A Cloud-Ozone Data Product from Aura OMI and MLS Satellite Measurements
Jerald R. Ziemke1,2, Sarah A. Strode2,3, Anne R. Douglass2, Joanna Joiner2, Alexander Vasilkov2,4, Luke D. Oman2, Junhua Liu2,3, Susan E. Strahan2,3, Pawan K. Bhartia2, and David P. Haffner2,4 1Morgan State Unive rsity, Baltimore, Maryland, USA
2NASA Goddard Space Flight Center, Greenbelt, Maryland, USA
3Universities Space Research Association, Columbia, MD, USA
4SSAI, Lanham, Maryland, USA
Abstract. Ozone within deep convective clouds is controlled by several factors involving photochemical reactions and transport. Gas-phase photochemical reactions, and heterogeneous surface chemical reactions involving ice, water particles, and aerosols inside the clouds all contribute to the distribution and net production and loss of ozone. Ozone in clouds is also dependent on convective transport that carries low troposphere/boundary layer ozone and ozone precursors upward into the clouds. Characterizing ozone in thick clouds is an important step for quantifying relationships of ozone with tropospheric H2O, OH production, and cloud microphysics/transport properties. Although measuring ozone in deep convective clouds from either aircraft or balloon ozonesondes is largely impossible due to extreme meteorological conditions associated with these clouds, it is possible to estimate ozone in thick clouds using backscattered solar UV radiation measured by satellite instruments. Our study combines Aura Ozone Monitoring Instrument (OMI) and Microwave Limb Sounder (MLS) satellite measurements to generate a new research product, monthly-mean ozone concentrations in deep convective clouds between 30° S to 30° N for October 2004–April 2016. These measurements reveal key features of cloud ozone including: persistent low ozone concentrations in the tropical Pacific of ~ 10 ppbv or less; concentrations of up to 60 pphv or greater over landmass regions of South America, southern Africa, Australia, and India/east Asia; connections with tropical ENSO events; and intra-seasonal/Madden-Julian Oscillation variability. Analysis of OMI aerosol measurements suggests a cause and effect relation between boundary layer pollution and elevated ozone inside thick clouds over land-mass regions including southern Africa and India/east Asia.

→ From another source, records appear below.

(** * lang-test: the research pipeline, embedded shallowly

    The TypeScript sources are translated file by file:
    - [LlmHelpers]          utils/llm-helpers.ts
    - [SearxNGSearchTool]   tools/searxng-search-tool.ts
    - [SearchAgent]         agents/search-agent.ts
    - [SearchAgentTool]     tools/search-agent-tool.ts
    - [VectorSearch]        utils/vector-search.ts
    - [MongoDBStorageTool]  tools/mongodb-storage-tool.ts
    - [ResearchAgent]       agents/research-agent.ts

    What the sources take from the language and from libraries is modelled
    in [JS] (errors, strings), [JSON] ([JSON.parse], [JSON.stringify]),
    [JSMap] (the built-in [Map]) and [toSorted]; the services they call
    (search engine, language model, embedding model, database) are the
    fields of [Env], and every call to one of them is written to a log.

    JavaScript numbers are modelled as exact rationals ([Q]); NaN, the
    infinities and rounding are outside the model.  Strings are byte
    strings, so what is said about whitespace and case is said about
    ASCII.  Asynchronous code is sequential here (every [await] in the
    sources is awaited before the next statement runs), so a promise is
    the computation that produces its value. *)

From Stdlib Require Import Ascii String QArith Qminmax Lqa.
From stdpp Require Import gmap strings list fin_maps pretty sorting.

Set Warnings "-register-all".
Local Open Scope string_scope.
Local Open Scope list_scope.

(** ** JavaScript prelude *)

Module JS.

(** Thrown values.  The sources test thrown values with [instanceof], so
    the class of the error is kept next to its message. *)
Inductive error_class :=
  PlainError | SyntaxError | ZodError | TypeError | AxiosError.

Record exn := Exn { exn_class : error_class; message : string }.

Definition error_class_eqb (a b : error_class) : bool :=
  match a, b with
  | PlainError, PlainError | SyntaxError, SyntaxError
  | ZodError, ZodError | TypeError, TypeError | AxiosError, AxiosError => true
  | _, _ => false
  end.

(** [instanceof Error] holds of every class above. *)
Definition instanceof (e : exn) (c : error_class) : bool :=
  match c with
  | PlainError => true
  | _ => error_class_eqb (exn_class e) c
  end.

(** [String(error)] and [`${error}`] of an Error object. *)
Definition class_name (c : error_class) : string :=
  match c with
  | PlainError => "Error"
  | SyntaxError => "SyntaxError"
  | ZodError => "ZodError"
  | TypeError => "TypeError"
  | AxiosError => "AxiosError"
  end.

Definition toString (e : exn) : string :=
  class_name (exn_class e) +:+ ": " +:+ message e.

(** How a call ends: with a value, or with a thrown error. *)
Inductive outcome (A : Type) : Type :=
| Returned (a : A)
| Thrown (e : exn).
Arguments Returned {A} a.
Arguments Thrown {A} e.

Definition is_thrown {A} (o : outcome A) : bool :=
  match o with Thrown _ => true | Returned _ => false end.

Definition and_then {A B} (o : outcome A) (k : A -> outcome B) : outcome B :=
  match o with
  | Returned a => k a
  | Thrown e => Thrown e
  end.

(** [try { body } catch (error) { handler }] for code without other effects. *)
Definition catch {A} (body : outcome A) (handler : exn -> outcome A) : outcome A :=
  match body with
  | Returned a => Returned a
  | Thrown e => handler e
  end.

(** The line feed of a template literal. *)
Definition nl : string := String (Ascii.ascii_of_nat 10) EmptyString.

(** The double quote, and a text between double quotes. *)
Definition dq : string := String (Ascii.ascii_of_nat 34) EmptyString.
Definition quoted (s : string) : string := dq +:+ s +:+ dq.

(** *** Strings *)

Fixpoint trimStart (s : string) : string :=
  match s with
  | String c s' => if Ascii.is_space c then trimStart s' else s
  | EmptyString => EmptyString
  end.

Definition trimEnd (s : string) : string :=
  String.rev (trimStart (String.rev s)).

Definition trim (s : string) : string := trimEnd (trimStart s).

Definition startsWith (s prefix : string) : bool := String.prefix prefix s.

(** [indexOf] and [lastIndexOf] of a one-character pattern: the index of
    the first (last) occurrence, [-1] when there is none. *)
Fixpoint indexOf_from (i : Z) (s : string) (c : ascii) : Z :=
  match s with
  | EmptyString => (-1)%Z
  | String d s' =>
      if Ascii.eqb d c then i else indexOf_from (i + 1)%Z s' c
  end.

Definition indexOf (s : string) (c : ascii) : Z := indexOf_from 0%Z s c.

Fixpoint lastIndexOf_from (i : Z) (s : string) (c : ascii) (found : Z) : Z :=
  match s with
  | EmptyString => found
  | String d s' =>
      lastIndexOf_from (i + 1)%Z s' c (if Ascii.eqb d c then i else found)
  end.

Definition lastIndexOf (s : string) (c : ascii) : Z :=
  lastIndexOf_from 0%Z s c (-1)%Z.

(** [s.slice(a, b)] for the indices the sources pass, [0 <= a]; an empty
    string when [b <= a]. *)
Definition slice (s : string) (a b : Z) : string :=
  String.substring (Z.to_nat a) (Z.to_nat (b - a)) s.

Fixpoint join (sep : string) (l : list string) : string :=
  match l with
  | [] => ""
  | [x] => x
  | x :: l' => x +:+ sep +:+ join sep l'
  end.

(** [s.replaceAll(/\s+/g, "-")]: every maximal run of whitespace becomes
    one dash. *)
Fixpoint dash_whitespace (in_run : bool) (s : string) : string :=
  match s with
  | EmptyString => EmptyString
  | String c s' =>
      if Ascii.is_space c
      then if in_run then dash_whitespace true s'
           else String "-"%char (dash_whitespace true s')
      else String c (dash_whitespace false s')
  end.

Definition lower (c : ascii) : ascii :=
  let n := Ascii.nat_of_ascii c in
  if (65 <=? n)%nat && (n <=? 90)%nat then Ascii.ascii_of_nat (n + 32) else c.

Citation: Ziemke, J. R., Strode, S. A., Douglass, A. R., Joiner, J., Vasilkov, A., Oman, L. D., Liu, J., Strahan, S. E., Bhartia, P. K., and Haffner, D. P.: A Cloud-Ozone Data Product from Aura OMI and MLS Satellite Measurements, Atmos. Meas. Tech. Discuss., doi:10.5194/amt-2017-107, in review, 2017.
Jerald R. Ziemke et al.
Jerald R. Ziemke et al.
Jerald R. Ziemke et al.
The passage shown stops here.